== What needs to be done ==
Print exactly the lines below between the line holding "(** ** Index" and the line holding "(** One entry", inclusive, and nothing more.

== Source material ==

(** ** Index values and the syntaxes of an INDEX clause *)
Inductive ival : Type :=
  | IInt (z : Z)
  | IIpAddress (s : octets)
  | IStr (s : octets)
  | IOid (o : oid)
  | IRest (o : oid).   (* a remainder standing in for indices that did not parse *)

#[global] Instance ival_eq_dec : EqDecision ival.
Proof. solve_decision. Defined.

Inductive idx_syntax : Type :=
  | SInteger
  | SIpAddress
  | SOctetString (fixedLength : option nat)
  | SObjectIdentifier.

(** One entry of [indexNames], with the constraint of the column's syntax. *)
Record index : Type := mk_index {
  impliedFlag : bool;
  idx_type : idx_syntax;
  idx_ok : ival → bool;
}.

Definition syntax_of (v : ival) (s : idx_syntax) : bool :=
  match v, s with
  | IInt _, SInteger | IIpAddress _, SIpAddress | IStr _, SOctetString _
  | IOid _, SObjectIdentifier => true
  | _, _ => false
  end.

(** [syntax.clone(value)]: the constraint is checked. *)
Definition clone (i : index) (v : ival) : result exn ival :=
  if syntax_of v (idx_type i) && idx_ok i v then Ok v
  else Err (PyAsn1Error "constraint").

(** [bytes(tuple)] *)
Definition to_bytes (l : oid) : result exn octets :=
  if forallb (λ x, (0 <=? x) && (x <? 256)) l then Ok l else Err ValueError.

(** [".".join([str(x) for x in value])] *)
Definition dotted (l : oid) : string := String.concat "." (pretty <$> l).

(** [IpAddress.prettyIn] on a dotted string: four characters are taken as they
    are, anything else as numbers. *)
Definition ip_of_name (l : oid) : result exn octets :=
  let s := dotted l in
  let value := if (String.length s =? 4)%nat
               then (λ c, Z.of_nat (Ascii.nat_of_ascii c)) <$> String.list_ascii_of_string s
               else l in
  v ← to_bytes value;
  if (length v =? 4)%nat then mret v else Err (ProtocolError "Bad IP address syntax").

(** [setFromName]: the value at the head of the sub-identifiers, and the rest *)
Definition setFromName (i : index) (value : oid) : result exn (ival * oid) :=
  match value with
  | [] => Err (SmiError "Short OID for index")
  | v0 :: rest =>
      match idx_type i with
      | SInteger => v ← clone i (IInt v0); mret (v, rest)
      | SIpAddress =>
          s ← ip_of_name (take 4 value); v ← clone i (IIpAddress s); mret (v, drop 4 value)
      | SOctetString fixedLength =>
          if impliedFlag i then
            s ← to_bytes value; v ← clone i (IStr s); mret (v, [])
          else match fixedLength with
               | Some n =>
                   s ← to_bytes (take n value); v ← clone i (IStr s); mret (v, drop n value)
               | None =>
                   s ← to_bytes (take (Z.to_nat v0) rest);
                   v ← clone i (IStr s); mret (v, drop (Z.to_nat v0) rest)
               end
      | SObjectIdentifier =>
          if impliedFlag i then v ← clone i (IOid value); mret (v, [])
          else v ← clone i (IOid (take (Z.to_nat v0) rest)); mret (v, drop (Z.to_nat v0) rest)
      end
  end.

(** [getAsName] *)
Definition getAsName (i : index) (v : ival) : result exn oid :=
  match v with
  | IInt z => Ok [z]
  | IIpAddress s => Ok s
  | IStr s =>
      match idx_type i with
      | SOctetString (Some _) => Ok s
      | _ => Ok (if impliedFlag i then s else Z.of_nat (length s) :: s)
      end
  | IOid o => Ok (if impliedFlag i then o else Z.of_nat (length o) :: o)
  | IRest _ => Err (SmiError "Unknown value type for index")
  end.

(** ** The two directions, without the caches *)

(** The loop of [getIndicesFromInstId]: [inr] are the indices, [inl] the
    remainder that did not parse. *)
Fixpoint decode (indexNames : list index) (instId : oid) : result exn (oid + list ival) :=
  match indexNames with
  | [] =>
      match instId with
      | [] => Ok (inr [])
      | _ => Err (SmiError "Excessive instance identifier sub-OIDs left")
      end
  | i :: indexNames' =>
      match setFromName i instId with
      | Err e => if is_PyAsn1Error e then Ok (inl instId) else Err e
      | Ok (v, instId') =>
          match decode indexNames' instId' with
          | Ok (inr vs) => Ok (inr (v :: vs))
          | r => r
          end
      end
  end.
...
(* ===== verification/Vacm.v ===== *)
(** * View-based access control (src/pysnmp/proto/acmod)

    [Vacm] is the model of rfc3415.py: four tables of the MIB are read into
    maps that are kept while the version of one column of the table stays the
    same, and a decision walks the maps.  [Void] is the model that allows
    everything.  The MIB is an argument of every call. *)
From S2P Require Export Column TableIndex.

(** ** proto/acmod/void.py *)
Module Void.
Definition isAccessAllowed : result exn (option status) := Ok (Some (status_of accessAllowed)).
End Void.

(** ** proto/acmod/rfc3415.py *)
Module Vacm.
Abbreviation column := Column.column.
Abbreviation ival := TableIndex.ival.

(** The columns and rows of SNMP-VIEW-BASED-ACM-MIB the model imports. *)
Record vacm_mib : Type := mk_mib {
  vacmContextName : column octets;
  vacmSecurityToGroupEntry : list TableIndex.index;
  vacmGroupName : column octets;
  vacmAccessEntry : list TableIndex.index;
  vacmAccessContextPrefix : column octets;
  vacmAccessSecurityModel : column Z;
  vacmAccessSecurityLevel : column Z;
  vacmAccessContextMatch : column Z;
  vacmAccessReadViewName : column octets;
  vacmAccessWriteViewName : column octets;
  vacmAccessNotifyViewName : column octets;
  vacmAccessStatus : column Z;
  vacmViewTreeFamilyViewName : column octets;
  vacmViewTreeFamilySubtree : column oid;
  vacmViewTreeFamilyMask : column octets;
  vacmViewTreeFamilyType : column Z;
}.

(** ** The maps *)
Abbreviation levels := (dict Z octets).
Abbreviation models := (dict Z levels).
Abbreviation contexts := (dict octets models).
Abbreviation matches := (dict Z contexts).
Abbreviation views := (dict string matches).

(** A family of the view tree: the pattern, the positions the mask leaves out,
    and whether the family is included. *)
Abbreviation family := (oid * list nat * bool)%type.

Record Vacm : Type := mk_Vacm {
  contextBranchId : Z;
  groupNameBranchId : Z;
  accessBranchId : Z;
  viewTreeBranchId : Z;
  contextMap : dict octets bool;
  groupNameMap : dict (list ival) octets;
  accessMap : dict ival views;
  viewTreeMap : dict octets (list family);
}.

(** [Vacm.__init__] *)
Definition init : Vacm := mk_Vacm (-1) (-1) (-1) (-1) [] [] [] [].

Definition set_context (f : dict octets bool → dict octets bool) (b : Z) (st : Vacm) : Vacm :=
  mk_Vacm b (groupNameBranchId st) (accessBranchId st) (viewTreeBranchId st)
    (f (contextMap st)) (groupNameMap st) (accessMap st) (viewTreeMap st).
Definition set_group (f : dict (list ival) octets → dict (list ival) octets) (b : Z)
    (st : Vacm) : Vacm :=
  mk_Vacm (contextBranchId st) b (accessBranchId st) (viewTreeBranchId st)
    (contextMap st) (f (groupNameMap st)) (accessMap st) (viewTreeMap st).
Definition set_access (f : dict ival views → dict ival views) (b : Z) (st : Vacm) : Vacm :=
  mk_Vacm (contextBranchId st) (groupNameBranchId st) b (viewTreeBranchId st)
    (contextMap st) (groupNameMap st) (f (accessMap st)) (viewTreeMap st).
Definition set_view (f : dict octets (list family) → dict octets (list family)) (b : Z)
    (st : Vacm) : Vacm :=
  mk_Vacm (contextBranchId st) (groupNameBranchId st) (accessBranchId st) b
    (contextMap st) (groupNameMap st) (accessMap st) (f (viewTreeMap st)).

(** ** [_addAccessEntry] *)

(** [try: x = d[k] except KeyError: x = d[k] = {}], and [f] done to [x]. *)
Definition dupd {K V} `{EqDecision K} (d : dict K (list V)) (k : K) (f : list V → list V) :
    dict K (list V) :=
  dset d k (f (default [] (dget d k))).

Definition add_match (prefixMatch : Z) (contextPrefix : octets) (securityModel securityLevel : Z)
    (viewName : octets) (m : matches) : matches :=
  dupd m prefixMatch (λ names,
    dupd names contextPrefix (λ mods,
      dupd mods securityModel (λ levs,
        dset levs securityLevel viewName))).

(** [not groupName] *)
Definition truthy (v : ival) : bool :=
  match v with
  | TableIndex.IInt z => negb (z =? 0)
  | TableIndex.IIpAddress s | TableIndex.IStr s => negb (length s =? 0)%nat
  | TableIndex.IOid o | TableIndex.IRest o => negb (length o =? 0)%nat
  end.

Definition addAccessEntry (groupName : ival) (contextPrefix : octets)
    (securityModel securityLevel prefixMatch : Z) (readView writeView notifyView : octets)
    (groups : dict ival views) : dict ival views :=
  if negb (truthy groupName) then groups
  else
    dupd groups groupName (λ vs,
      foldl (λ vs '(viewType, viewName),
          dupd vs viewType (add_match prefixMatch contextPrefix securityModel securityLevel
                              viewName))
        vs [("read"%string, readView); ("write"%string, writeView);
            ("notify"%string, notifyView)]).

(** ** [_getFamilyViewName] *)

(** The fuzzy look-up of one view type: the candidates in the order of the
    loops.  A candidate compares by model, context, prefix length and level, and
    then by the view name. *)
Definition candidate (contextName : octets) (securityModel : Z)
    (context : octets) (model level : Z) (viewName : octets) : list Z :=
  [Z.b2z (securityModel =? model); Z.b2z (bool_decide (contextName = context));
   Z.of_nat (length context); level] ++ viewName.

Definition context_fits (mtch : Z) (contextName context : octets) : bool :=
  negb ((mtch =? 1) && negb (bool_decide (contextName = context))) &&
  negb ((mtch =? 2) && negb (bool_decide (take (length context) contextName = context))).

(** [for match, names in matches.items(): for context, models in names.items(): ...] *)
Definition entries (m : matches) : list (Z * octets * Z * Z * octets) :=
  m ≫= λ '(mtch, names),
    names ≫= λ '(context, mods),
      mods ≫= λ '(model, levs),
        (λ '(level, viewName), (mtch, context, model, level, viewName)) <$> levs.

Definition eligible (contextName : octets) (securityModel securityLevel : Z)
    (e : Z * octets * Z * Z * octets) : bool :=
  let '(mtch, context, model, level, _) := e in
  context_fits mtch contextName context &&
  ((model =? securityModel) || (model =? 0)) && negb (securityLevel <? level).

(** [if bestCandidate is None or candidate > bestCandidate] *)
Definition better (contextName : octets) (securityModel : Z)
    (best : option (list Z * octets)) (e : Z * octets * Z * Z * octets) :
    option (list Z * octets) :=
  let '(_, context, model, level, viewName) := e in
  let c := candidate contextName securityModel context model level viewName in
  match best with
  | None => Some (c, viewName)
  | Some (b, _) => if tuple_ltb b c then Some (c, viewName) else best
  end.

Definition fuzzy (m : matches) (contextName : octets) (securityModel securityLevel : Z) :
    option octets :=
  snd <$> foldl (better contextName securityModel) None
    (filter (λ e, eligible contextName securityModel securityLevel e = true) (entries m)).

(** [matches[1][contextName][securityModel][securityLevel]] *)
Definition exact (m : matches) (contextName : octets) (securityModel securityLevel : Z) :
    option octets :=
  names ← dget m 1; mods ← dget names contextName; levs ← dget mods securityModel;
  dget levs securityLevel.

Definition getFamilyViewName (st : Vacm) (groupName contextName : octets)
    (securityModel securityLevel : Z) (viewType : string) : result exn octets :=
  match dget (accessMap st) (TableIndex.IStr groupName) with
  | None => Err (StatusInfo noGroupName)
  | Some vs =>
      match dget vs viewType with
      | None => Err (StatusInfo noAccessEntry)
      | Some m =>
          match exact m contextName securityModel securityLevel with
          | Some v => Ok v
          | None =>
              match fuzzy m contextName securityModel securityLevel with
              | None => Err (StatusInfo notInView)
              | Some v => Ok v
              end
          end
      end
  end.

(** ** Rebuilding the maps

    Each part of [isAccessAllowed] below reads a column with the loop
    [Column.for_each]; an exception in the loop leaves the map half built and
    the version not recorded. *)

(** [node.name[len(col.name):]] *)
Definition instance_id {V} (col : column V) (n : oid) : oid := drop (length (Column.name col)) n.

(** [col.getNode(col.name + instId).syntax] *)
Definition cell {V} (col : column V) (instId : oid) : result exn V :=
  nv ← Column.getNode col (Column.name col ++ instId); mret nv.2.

== Task answer ==
(** ** Index values and the syntaxes of an INDEX clause *)
Inductive ival : Type :=
  | IInt (z : Z)
  | IIpAddress (s : octets)
  | IStr (s : octets)
  | IOid (o : oid)
  | IRest (o : oid).   (* a remainder standing in for indices that did not parse *)

#[global] Instance ival_eq_dec : EqDecision ival.
Proof. solve_decision. Defined.

Inductive idx_syntax : Type :=
  | SInteger
  | SIpAddress
  | SOctetString (fixedLength : option nat)
  | SObjectIdentifier.

(** One entry of [indexNames], with the constraint of the column's syntax. *)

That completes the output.